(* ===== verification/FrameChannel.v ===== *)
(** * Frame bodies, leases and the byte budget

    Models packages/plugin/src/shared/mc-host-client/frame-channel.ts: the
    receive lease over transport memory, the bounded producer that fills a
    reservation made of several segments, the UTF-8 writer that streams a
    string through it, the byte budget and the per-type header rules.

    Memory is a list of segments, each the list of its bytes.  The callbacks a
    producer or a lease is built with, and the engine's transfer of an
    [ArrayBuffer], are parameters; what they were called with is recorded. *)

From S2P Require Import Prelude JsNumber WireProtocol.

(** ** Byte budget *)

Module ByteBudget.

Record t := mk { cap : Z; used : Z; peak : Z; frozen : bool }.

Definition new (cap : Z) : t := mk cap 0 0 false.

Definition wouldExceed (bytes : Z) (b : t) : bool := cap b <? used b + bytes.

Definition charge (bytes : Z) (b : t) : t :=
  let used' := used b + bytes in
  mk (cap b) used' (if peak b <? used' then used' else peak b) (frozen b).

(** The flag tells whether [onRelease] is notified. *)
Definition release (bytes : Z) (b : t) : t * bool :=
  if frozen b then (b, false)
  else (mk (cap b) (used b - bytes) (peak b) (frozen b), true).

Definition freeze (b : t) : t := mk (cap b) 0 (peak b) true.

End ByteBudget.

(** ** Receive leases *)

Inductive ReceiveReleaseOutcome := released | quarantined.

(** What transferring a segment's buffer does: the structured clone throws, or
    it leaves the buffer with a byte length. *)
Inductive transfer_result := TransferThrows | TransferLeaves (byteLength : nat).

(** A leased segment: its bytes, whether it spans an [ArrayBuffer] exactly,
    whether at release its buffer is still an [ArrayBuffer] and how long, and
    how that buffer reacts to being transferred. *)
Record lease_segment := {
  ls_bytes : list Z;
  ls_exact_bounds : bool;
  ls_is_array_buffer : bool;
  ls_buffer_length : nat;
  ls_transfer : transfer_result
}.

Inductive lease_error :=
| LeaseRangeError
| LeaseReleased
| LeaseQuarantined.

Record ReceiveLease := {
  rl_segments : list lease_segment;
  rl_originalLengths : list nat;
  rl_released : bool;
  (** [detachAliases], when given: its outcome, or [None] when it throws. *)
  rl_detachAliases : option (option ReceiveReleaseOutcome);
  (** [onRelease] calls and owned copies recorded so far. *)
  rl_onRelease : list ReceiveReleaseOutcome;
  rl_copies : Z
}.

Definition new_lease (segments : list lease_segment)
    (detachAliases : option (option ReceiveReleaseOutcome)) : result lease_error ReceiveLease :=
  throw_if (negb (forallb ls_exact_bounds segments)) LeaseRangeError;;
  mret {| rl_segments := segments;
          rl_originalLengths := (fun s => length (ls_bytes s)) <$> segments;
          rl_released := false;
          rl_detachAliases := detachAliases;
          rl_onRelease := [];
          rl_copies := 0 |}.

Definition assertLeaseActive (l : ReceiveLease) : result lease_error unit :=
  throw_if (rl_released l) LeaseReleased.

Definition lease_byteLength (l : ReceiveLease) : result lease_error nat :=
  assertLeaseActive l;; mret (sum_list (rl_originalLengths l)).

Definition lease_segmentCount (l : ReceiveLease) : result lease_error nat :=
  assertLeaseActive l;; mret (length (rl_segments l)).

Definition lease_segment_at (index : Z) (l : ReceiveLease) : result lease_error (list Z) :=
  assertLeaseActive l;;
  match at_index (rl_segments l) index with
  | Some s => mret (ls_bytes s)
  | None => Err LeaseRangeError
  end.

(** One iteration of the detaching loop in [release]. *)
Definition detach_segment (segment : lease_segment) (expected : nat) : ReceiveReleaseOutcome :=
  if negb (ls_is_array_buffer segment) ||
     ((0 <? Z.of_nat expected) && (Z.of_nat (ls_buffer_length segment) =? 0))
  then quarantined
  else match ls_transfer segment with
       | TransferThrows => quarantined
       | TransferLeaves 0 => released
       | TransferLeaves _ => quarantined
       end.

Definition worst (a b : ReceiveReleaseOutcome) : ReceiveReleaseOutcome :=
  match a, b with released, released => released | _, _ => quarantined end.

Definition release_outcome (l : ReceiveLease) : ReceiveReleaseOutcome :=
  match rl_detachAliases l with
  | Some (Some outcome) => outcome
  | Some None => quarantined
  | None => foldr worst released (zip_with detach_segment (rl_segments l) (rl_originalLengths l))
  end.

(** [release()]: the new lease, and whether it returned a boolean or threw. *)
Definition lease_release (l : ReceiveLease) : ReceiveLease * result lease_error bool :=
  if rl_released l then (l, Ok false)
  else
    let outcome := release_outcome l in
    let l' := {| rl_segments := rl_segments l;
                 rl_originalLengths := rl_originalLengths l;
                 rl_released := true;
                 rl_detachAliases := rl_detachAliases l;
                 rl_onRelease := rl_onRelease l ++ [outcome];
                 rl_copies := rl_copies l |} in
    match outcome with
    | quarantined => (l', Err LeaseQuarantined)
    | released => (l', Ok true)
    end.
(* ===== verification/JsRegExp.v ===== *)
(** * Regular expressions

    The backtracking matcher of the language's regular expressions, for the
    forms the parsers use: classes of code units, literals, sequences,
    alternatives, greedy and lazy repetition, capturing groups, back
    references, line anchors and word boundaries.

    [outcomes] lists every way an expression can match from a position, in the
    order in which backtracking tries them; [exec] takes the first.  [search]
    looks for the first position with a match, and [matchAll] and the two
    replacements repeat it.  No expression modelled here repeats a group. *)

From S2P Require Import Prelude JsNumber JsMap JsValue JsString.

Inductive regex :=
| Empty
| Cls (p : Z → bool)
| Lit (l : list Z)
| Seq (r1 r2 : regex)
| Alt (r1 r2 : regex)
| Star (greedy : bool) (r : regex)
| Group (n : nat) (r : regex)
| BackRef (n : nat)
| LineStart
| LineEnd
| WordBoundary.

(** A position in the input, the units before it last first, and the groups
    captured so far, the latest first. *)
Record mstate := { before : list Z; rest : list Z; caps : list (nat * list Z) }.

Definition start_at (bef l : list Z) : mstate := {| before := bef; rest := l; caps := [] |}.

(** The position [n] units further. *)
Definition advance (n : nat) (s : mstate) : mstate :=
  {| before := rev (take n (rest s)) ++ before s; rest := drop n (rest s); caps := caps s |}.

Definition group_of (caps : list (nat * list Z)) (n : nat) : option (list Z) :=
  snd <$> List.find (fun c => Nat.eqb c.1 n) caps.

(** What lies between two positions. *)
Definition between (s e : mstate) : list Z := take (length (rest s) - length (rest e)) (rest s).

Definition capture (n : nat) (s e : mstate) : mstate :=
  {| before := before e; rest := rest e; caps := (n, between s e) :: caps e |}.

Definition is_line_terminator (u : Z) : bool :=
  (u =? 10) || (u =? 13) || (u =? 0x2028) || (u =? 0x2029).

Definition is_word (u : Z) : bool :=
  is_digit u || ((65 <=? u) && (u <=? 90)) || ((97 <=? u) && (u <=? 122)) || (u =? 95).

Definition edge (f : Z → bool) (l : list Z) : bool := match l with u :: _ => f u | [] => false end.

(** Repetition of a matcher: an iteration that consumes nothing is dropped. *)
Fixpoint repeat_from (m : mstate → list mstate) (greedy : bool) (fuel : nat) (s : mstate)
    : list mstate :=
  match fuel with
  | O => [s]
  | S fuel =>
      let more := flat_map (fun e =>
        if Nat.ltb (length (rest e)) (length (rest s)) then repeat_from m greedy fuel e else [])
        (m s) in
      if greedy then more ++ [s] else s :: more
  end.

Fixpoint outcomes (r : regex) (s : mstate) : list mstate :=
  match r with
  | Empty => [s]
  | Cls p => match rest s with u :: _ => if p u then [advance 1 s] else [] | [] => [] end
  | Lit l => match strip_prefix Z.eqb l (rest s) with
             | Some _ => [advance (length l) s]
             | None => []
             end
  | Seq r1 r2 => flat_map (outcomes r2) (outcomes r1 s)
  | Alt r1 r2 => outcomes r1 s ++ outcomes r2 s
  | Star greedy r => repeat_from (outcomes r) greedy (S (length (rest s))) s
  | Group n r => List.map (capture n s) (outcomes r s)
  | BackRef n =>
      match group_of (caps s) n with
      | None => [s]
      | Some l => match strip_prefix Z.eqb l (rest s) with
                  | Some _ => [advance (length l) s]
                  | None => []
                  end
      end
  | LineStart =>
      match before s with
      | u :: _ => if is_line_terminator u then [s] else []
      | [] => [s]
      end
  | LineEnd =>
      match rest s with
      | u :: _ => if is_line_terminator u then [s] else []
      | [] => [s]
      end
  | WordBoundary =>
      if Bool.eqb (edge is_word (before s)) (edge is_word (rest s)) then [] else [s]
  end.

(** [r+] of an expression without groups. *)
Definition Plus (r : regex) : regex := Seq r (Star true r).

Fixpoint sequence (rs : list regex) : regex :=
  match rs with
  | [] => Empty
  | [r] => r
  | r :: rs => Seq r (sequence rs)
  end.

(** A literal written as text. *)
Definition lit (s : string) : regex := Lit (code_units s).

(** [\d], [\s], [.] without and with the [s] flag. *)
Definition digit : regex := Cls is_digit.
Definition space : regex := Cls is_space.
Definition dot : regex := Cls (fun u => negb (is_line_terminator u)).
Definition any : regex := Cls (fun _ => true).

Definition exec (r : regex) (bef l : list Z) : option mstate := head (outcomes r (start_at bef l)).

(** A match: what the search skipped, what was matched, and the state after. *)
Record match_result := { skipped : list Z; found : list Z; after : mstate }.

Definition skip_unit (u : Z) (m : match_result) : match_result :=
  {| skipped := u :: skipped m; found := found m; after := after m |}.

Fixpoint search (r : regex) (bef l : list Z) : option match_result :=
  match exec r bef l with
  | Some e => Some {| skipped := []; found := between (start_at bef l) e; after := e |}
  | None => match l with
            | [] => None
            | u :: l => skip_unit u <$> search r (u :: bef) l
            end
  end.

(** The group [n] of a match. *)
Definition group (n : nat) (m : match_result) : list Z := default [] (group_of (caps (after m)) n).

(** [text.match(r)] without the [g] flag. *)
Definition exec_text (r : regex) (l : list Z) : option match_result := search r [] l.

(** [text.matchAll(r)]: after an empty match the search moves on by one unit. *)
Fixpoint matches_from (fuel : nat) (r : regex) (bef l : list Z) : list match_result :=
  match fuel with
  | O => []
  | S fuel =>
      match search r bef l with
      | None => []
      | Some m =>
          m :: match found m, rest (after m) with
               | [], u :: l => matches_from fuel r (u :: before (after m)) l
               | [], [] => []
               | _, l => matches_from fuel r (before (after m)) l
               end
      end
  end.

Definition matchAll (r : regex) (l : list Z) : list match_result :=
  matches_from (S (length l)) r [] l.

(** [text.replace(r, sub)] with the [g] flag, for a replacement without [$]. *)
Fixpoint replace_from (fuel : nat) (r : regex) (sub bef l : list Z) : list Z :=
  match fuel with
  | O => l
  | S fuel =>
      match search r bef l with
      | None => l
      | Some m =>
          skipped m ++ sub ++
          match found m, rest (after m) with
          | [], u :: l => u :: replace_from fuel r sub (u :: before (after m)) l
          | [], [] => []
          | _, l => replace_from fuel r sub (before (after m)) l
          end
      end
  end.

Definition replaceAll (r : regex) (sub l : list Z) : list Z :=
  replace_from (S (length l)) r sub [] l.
###
TASK DETAILS: Within the material above, transcribe exactly the lines that run from the line holding "if greedy then" through the line holding "Definition digit : regex := Cls is_digit.".

RESPONSE TO THIS EXERCISE:
      if greedy then more ++ [s] else s :: more
  end.

Fixpoint outcomes (r : regex) (s : mstate) : list mstate :=
  match r with
  | Empty => [s]
  | Cls p => match rest s with u :: _ => if p u then [advance 1 s] else [] | [] => [] end
  | Lit l => match strip_prefix Z.eqb l (rest s) with
             | Some _ => [advance (length l) s]
             | None => []
             end
  | Seq r1 r2 => flat_map (outcomes r2) (outcomes r1 s)
  | Alt r1 r2 => outcomes r1 s ++ outcomes r2 s
  | Star greedy r => repeat_from (outcomes r) greedy (S (length (rest s))) s
  | Group n r => List.map (capture n s) (outcomes r s)
  | BackRef n =>
      match group_of (caps s) n with
      | None => [s]
      | Some l => match strip_prefix Z.eqb l (rest s) with
                  | Some _ => [advance (length l) s]
                  | None => []
                  end
      end
  | LineStart =>
      match before s with
      | u :: _ => if is_line_terminator u then [s] else []
      | [] => [s]
      end
  | LineEnd =>
      match rest s with
      | u :: _ => if is_line_terminator u then [s] else []
      | [] => [s]
      end
  | WordBoundary =>
      if Bool.eqb (edge is_word (before s)) (edge is_word (rest s)) then [] else [s]
  end.

(** [r+] of an expression without groups. *)
Definition Plus (r : regex) : regex := Seq r (Star true r).

Fixpoint sequence (rs : list regex) : regex :=
  match rs with
  | [] => Empty
  | [r] => r
  | r :: rs => Seq r (sequence rs)
  end.

(** A literal written as text. *)
Definition lit (s : string) : regex := Lit (code_units s).

(** [\d], [\s], [.] without and with the [s] flag. *)
Definition digit : regex := Cls is_digit.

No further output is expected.